» **What this task involves**:
Which lines run from the one containing "emit (SetMessages []))" through the end of the entries? Restate them word for word, and only those.

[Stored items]
(** *** handleSendMessage (lines 271-349) *)

(** The outcomes of the external calls of one turn, in call order. *)
Record TurnEnv : Type :=
  { now_user : jsstring;               (* new Date().toISOString(), line 275 *)
    date_user_saved : Date;            (* updatedAt: new Date(), user write *)
    updateDoc_user : option unit;      (* await updateDoc(...), line 291 *)
    fetch : option Response.t;         (* await fetch(apiUrl, ...) *)
    now_ai : jsstring;                 (* new Date().toISOString(), line 329 *)
    date_ai_saved : Date;              (* updatedAt: new Date(), AI write *)
    updateDoc_ai : option unit }.      (* await updateDoc(...), line 342 *)

Definition systemPrompt : jsstring :=
  lit "You are an AI chatbot specialized in Lua 5.4 and the Perception.cx API. You MUST strictly adhere to the provided Perception.cx API documentation and Lua 5.4 syntax, you can also make an external/custom lua library based on what the user wants. Only provide code examples and explanations relevant to these two contexts. Do NOT provide information or code outside of Lua 5.4 or the Perception.cx API. Your response should be a single, professional, and well-formatted message. Avoid conversational filler and get straight to the point. When providing code, use Lua syntax highlighting within markdown code blocks. For code examples, provide a clear, concise heading (e.g., " ++ dq ++ lit "## Generic Lua Watermark Example" ++ dq ++ lit ") before the code block. Ensure the overall response is clean, easy to read, and follows a structure similar to the user's provided example image, with a brief introductory sentence followed by the code block and its heading. Use the provided Lua examples to learn and improve your responses, making them more accurate and relevant to the user's needs.".

(** The text of the first payload entry (line 308). *)
Definition contextText (s : AppState) : jsstring :=
  systemPrompt ++ nl ++ nl ++ lit "Perception.cx API Documentation:" ++ nl
    ++ perceptionDocContent s ++ nl ++ nl
    ++ lit "Lua Code Examples for Learning:" ++ nl ++ luaExamplesContent s.

(** The text of the second payload entry (line 309). *)
Definition acknowledgement : jsstring :=
  lit "Understood. I will strictly adhere to Lua 5.4 and the Perception.cx API documentation and provided examples, providing only one professional response with proper formatting and no external library references but if a user wants to be able to make an external library like ffi/luajit bit HTTP and more you will make those for the user. I will ensure a concise introduction, clear code block headings, and proper Lua syntax highlighting.".

(** [msg => ({ role: msg.sender === 'user' ? 'user' : 'model',
               parts: [{ text: msg.text }] })] *)
Definition content_of_message (msg : Message.t) : Content :=
  {| role := if str_eq (Message.sender msg) (lit "user") then user else model;
     parts_text := Message.text msg |}.

(** The [contents] array (lines 307-311). *)
Definition contents (s : AppState) (updatedMessages : list Message.t)
  : list Content :=
  {| role := user; parts_text := VStr (contextText s) |}
  :: {| role := model; parts_text := VStr acknowledgement |}
  :: map content_of_message updatedMessages.

Definition defaultResponseText : jsstring :=
  lit "Sorry, I couldn't get a response.".

Definition connectionErrorText : jsstring :=
  lit "There was an error connecting to the AI. Please check the console.".

(** [result.candidates?.[0]?.content?.parts?.[0]?.text] *)
Definition candidateText (result : JsVal) : option JsVal :=
  match get result (KName (lit "candidates")) with
  | None => None
  | Some candidates =>
      Some (opt_get (opt_get (opt_get (opt_get (opt_get candidates
              (KIndex 0)) (KName (lit "content"))) (KName (lit "parts")))
              (KIndex 0)) (KName (lit "text")))
  end.

(** The guard of line 273. *)
Definition rejected (s : AppState) : bool :=
  negb (truthy (VStr (trim (input s)))) || loading s
  || negb (is_truthy (currentSessionId s)).

(** [chatSessions.map(s => s.id === currentSessionId
      ? { ...s, messages, updatedAt: new Date() } : s)] *)
Definition store_locally (l : list Session.t) (sid : jsstring)
  (ms : list Message.t) (d : Date) : list Session.t :=
  map (fun x => if str_eq (Session.id x) sid
                then Session.with_messages x ms d else x) l.

(** The generation call and the reading of its response (lines
    314-327): the value of [aiResponseText] when line 329 is reached. *)
Definition generate (e : TurnEnv) (contents : list Content) : proc JsVal :=
  emit (Fetch contents) ;;
  response <- await (fetch e) ;;
  if Response.ok response then
    result <- await (Response.json response) ;;
    text <- await (candidateText result) ;;
    ret (or_else text (VStr defaultResponseText))
  else
    await (Response.text response) ;;
    emit (ConsoleError (lit "AI API Error:")) ;;
    ret (VStr connectionErrorText).

(** The render that [setMessages(finalMessages)] (line 331) runs before
    it returns.  The component is mounted with [ReactDOM.render] (line
    535), and the call comes after an [await], outside any batch of
    updates: the component is rendered again inside the call, and an
    error of that render leaves the call.  The render hands the text of
    every message to [renderMessageContent] (line 495), which starts
    with [text.split(...)] (line 189): that throws unless the text is a
    string, since no other value of a parsed body has a [split] method.
    The messages of the closure state and the user message have been
    rendered before the [await]; [text] is the text of the message the
    call adds. *)
Definition rerender (text : JsVal) : option unit :=
  match text with
  | VStr _ => Some tt
  | _ => None
  end.

Definition handleSendMessage (g : Globals) (s : AppState) (e : TurnEnv)
  : proc unit :=
  emit PreventDefault ;;
  if rejected s then ret tt
  else
    match if_truthy (currentSessionId s) with
    | None => ret tt
    | Some currentSessionId =>
    let userMessage :=
      Message.mk (lit "user") (VStr (trim (input s))) (now_user e) in
    let updatedMessages := messages s ++ [userMessage] in
    emit (SetMessages updatedMessages) ;;
    emit (SetInput []) ;;
    emit (SetLoading true) ;;
    (if isDemoMode s then
       emit (SetChatSessions
               (store_locally (chatSessions s) currentSessionId
                              updatedMessages (date_user_saved e)))
     else
       match db_and_userId s with
       | Some uid =>
           try_catch
             (emit (UpdateDoc (sessionDocRef g uid currentSessionId)
                              updatedMessages (date_user_saved e)) ;;
              await (updateDoc_user e))
             (emit (ConsoleError (lit "Error saving user message:")))
       | None => ret tt
       end) ;;
    let contents := contents s updatedMessages in
    try_finally
      (try_catch
         (aiResponseText <- generate e contents ;;
          let aiMessage := Message.mk (lit "ai") aiResponseText (now_ai e) in
          let finalMessages := updatedMessages ++ [aiMessage] in
          emit (SetMessages finalMessages) ;;
          await (rerender aiResponseText) ;;
          if isDemoMode s then
            emit (SetChatSessions
                    (store_locally (chatSessions s) currentSessionId
                                   finalMessages (date_ai_saved e)))
          else
            match db_and_userId s with
            | Some uid =>
                emit (UpdateDoc (sessionDocRef g uid currentSessionId)
                                finalMessages (date_ai_saved e)) ;;
                await (updateDoc_ai e)
            | None => ret tt
            end)
         (emit (ConsoleError (lit "Error with AI response:"))))
      (emit (SetLoading false))
    end.

(** The session listener stays installed while the dependencies of its
    effect ([isReady], [isDemoMode], [db], [userId]) keep their values,
    and it keeps the closure [s] of the render that installed it: the
    trace of a sequence of snapshot deliveries. *)
Definition deliver (g : Globals) (s : AppState)
  (snapshots : list (list QueryDoc * CreateEnv)) : list Effect :=
  flat_map (fun d => trace_of (onSessionsSnapshot g s (fst d) (snd d)))
           snapshots.

End Chatbot.

(* ================================================================== *)
(** ** The first design, src/unnamed/part_000 *)
(* ================================================================== *)

Module Legacy.

Local Open Scope proc_scope.

(** createNewChatSession (lines 114-133).  [__app_id] is read without a
    [typeof] test, so an undefined global throws inside the [try]. *)
Definition createNewChatSession (g : Globals) (s : AppState)
  (e : Chatbot.CreateEnv) : proc unit :=
  match Chatbot.db_and_userId s with
  | None => ret tt
  | Some uid =>
      emit (SetLoading true) ;;
      try_finally
        (try_catch
           (appId <- await (__app_id g) ;;
            emit (AddDoc {| col_appId := appId; col_userId := uid |}
                         (lit "New Chat " ++ Chatbot.localeDate e)
                         (Chatbot.date_created e) (Chatbot.date_updated e)) ;;
            newSessionRef <- await (Chatbot.addDoc e) ;;
            emit (SetCurrentSessionId newSessionRef) ;;
            emit (SetMessages []))
           (emit (ConsoleError (lit "Error creating new chat session:"))))
        (emit (SetLoading false))
  end.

» **Answer for this exercise**:
            emit (SetMessages []))
           (emit (ConsoleError (lit "Error creating new chat session:"))))
        (emit (SetLoading false))
  end.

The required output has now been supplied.